The answer consists solely of the data below, reproduced exactly.

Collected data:
..........
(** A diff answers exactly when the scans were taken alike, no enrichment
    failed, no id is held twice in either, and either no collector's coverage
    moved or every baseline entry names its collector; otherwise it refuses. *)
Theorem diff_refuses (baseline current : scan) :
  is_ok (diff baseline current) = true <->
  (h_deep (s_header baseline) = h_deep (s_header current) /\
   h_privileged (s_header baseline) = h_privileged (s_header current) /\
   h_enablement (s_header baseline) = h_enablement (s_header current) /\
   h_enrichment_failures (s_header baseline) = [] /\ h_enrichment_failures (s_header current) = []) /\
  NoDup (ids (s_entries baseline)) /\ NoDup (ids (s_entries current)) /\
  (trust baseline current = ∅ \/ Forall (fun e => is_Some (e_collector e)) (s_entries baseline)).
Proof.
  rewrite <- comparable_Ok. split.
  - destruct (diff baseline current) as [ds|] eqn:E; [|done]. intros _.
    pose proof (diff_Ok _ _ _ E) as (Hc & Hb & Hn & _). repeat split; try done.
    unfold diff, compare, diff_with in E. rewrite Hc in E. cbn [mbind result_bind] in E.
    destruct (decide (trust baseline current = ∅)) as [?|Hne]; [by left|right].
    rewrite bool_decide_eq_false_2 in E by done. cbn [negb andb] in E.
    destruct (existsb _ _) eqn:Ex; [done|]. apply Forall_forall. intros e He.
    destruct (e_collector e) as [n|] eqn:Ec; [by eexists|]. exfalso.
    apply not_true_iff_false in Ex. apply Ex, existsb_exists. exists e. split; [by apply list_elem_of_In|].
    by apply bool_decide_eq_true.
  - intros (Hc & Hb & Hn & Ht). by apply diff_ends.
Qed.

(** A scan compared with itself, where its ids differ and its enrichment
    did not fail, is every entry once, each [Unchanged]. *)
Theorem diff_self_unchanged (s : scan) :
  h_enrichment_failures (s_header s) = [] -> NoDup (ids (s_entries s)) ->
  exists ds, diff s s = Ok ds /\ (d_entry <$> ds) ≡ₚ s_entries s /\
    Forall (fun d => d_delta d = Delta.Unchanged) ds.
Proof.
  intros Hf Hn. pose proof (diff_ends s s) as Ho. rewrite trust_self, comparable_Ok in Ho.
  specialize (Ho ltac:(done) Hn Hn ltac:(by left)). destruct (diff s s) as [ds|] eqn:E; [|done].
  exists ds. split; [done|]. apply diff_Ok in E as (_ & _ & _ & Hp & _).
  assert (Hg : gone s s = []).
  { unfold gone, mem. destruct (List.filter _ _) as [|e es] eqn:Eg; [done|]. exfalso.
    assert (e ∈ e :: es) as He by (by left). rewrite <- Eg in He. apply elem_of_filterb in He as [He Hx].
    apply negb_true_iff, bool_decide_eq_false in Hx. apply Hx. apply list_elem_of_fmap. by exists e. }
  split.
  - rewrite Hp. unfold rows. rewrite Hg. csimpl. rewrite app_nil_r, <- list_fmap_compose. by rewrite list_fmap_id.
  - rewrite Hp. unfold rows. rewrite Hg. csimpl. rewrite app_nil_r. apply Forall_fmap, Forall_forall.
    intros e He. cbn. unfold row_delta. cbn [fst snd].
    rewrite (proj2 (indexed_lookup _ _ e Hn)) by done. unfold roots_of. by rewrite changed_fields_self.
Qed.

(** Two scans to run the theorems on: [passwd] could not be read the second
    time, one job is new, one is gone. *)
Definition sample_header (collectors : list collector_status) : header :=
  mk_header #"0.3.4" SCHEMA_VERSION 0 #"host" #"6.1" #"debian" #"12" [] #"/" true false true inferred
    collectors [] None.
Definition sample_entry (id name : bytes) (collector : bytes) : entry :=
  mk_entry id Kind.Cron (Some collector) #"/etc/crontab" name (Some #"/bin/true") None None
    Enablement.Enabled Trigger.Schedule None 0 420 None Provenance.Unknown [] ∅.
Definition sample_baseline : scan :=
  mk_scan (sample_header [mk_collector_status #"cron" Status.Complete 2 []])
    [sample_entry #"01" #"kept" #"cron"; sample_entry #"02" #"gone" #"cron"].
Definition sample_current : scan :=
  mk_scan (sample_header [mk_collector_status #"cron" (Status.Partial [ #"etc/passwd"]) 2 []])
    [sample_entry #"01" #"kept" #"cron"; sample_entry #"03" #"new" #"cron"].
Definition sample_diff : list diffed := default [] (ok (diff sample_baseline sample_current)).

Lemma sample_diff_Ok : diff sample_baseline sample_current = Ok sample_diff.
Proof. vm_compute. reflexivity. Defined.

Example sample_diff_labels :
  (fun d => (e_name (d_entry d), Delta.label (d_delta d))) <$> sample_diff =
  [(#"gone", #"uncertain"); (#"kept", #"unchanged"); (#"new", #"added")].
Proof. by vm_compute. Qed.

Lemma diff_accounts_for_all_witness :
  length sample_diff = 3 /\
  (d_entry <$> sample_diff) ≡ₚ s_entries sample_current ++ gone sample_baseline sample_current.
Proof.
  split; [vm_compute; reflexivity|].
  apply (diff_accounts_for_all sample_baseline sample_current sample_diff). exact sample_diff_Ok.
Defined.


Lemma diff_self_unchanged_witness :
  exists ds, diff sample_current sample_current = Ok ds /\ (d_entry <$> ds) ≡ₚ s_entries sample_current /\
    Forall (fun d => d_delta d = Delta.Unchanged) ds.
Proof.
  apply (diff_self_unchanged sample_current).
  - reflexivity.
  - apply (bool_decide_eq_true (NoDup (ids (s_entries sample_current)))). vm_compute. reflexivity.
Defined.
..........
TASK ANSWER
(** A diff answers exactly when the scans were taken alike, no enrichment
    failed, no id is held twice in either, and either no collector's coverage
    moved or every baseline entry names its collector; otherwise it refuses. *)
Theorem diff_refuses (baseline current : scan) :
  is_ok (diff baseline current) = true <->
  (h_deep (s_header baseline) = h_deep (s_header current) /\
   h_privileged (s_header baseline) = h_privileged (s_header current) /\
   h_enablement (s_header baseline) = h_enablement (s_header current) /\
   h_enrichment_failures (s_header baseline) = [] /\ h_enrichment_failures (s_header current) = []) /\
  NoDup (ids (s_entries baseline)) /\ NoDup (ids (s_entries current)) /\
  (trust baseline current = ∅ \/ Forall (fun e => is_Some (e_collector e)) (s_entries baseline)).
Proof.
  rewrite <- comparable_Ok. split.
  - destruct (diff baseline current) as [ds|] eqn:E; [|done]. intros _.
    pose proof (diff_Ok _ _ _ E) as (Hc & Hb & Hn & _). repeat split; try done.
    unfold diff, compare, diff_with in E. rewrite Hc in E. cbn [mbind result_bind] in E.
    destruct (decide (trust baseline current = ∅)) as [?|Hne]; [by left|right].
    rewrite bool_decide_eq_false_2 in E by done. cbn [negb andb] in E.
    destruct (existsb _ _) eqn:Ex; [done|]. apply Forall_forall. intros e He.
    destruct (e_collector e) as [n|] eqn:Ec; [by eexists|]. exfalso.
    apply not_true_iff_false in Ex. apply Ex, existsb_exists. exists e. split; [by apply list_elem_of_In|].
    by apply bool_decide_eq_true.
  - intros (Hc & Hb & Hn & Ht). by apply diff_ends.
Qed.

(** A scan compared with itself, where its ids differ and its enrichment
    did not fail, is every entry once, each [Unchanged]. *)
Theorem diff_self_unchanged (s : scan) :
  h_enrichment_failures (s_header s) = [] -> NoDup (ids (s_entries s)) ->
  exists ds, diff s s = Ok ds /\ (d_entry <$> ds) ≡ₚ s_entries s /\
    Forall (fun d => d_delta d = Delta.Unchanged) ds.
Proof.
  intros Hf Hn. pose proof (diff_ends s s) as Ho. rewrite trust_self, comparable_Ok in Ho.
  specialize (Ho ltac:(done) Hn Hn ltac:(by left)). destruct (diff s s) as [ds|] eqn:E; [|done].
  exists ds. split; [done|]. apply diff_Ok in E as (_ & _ & _ & Hp & _).
  assert (Hg : gone s s = []).
  { unfold gone, mem. destruct (List.filter _ _) as [|e es] eqn:Eg; [done|]. exfalso.
    assert (e ∈ e :: es) as He by (by left). rewrite <- Eg in He. apply elem_of_filterb in He as [He Hx].
    apply negb_true_iff, bool_decide_eq_false in Hx. apply Hx. apply list_elem_of_fmap. by exists e. }
  split.
  - rewrite Hp. unfold rows. rewrite Hg. csimpl. rewrite app_nil_r, <- list_fmap_compose. by rewrite list_fmap_id.
  - rewrite Hp. unfold rows. rewrite Hg. csimpl. rewrite app_nil_r. apply Forall_fmap, Forall_forall.
    intros e He. cbn. unfold row_delta. cbn [fst snd].
    rewrite (proj2 (indexed_lookup _ _ e Hn)) by done. unfold roots_of. by rewrite changed_fields_self.
Qed.

(** Two scans to run the theorems on: [passwd] could not be read the second
    time, one job is new, one is gone. *)
Definition sample_header (collectors : list collector_status) : header :=
  mk_header #"0.3.4" SCHEMA_VERSION 0 #"host" #"6.1" #"debian" #"12" [] #"/" true false true inferred
    collectors [] None.
Definition sample_entry (id name : bytes) (collector : bytes) : entry :=
  mk_entry id Kind.Cron (Some collector) #"/etc/crontab" name (Some #"/bin/true") None None
    Enablement.Enabled Trigger.Schedule None 0 420 None Provenance.Unknown [] ∅.
Definition sample_baseline : scan :=
  mk_scan (sample_header [mk_collector_status #"cron" Status.Complete 2 []])
    [sample_entry #"01" #"kept" #"cron"; sample_entry #"02" #"gone" #"cron"].
Definition sample_current : scan :=
  mk_scan (sample_header [mk_collector_status #"cron" (Status.Partial [ #"etc/passwd"]) 2 []])
    [sample_entry #"01" #"kept" #"cron"; sample_entry #"03" #"new" #"cron"].
Definition sample_diff : list diffed := default [] (ok (diff sample_baseline sample_current)).

Lemma sample_diff_Ok : diff sample_baseline sample_current = Ok sample_diff.
Proof. vm_compute. reflexivity. Defined.

Example sample_diff_labels :
  (fun d => (e_name (d_entry d), Delta.label (d_delta d))) <$> sample_diff =
  [(#"gone", #"uncertain"); (#"kept", #"unchanged"); (#"new", #"added")].
Proof. by vm_compute. Qed.

Lemma diff_accounts_for_all_witness :
  length sample_diff = 3 /\
  (d_entry <$> sample_diff) ≡ₚ s_entries sample_current ++ gone sample_baseline sample_current.
Proof.
  split; [vm_compute; reflexivity|].
  apply (diff_accounts_for_all sample_baseline sample_current sample_diff). exact sample_diff_Ok.
Defined.


Lemma diff_self_unchanged_witness :
  exists ds, diff sample_current sample_current = Ok ds /\ (d_entry <$> ds) ≡ₚ s_entries sample_current /\
    Forall (fun d => d_delta d = Delta.Unchanged) ds.
Proof.
  apply (diff_self_unchanged sample_current).
  - reflexivity.
  - apply (bool_decide_eq_true (NoDup (ids (s_entries sample_current)))). vm_compute. reflexivity.
Defined.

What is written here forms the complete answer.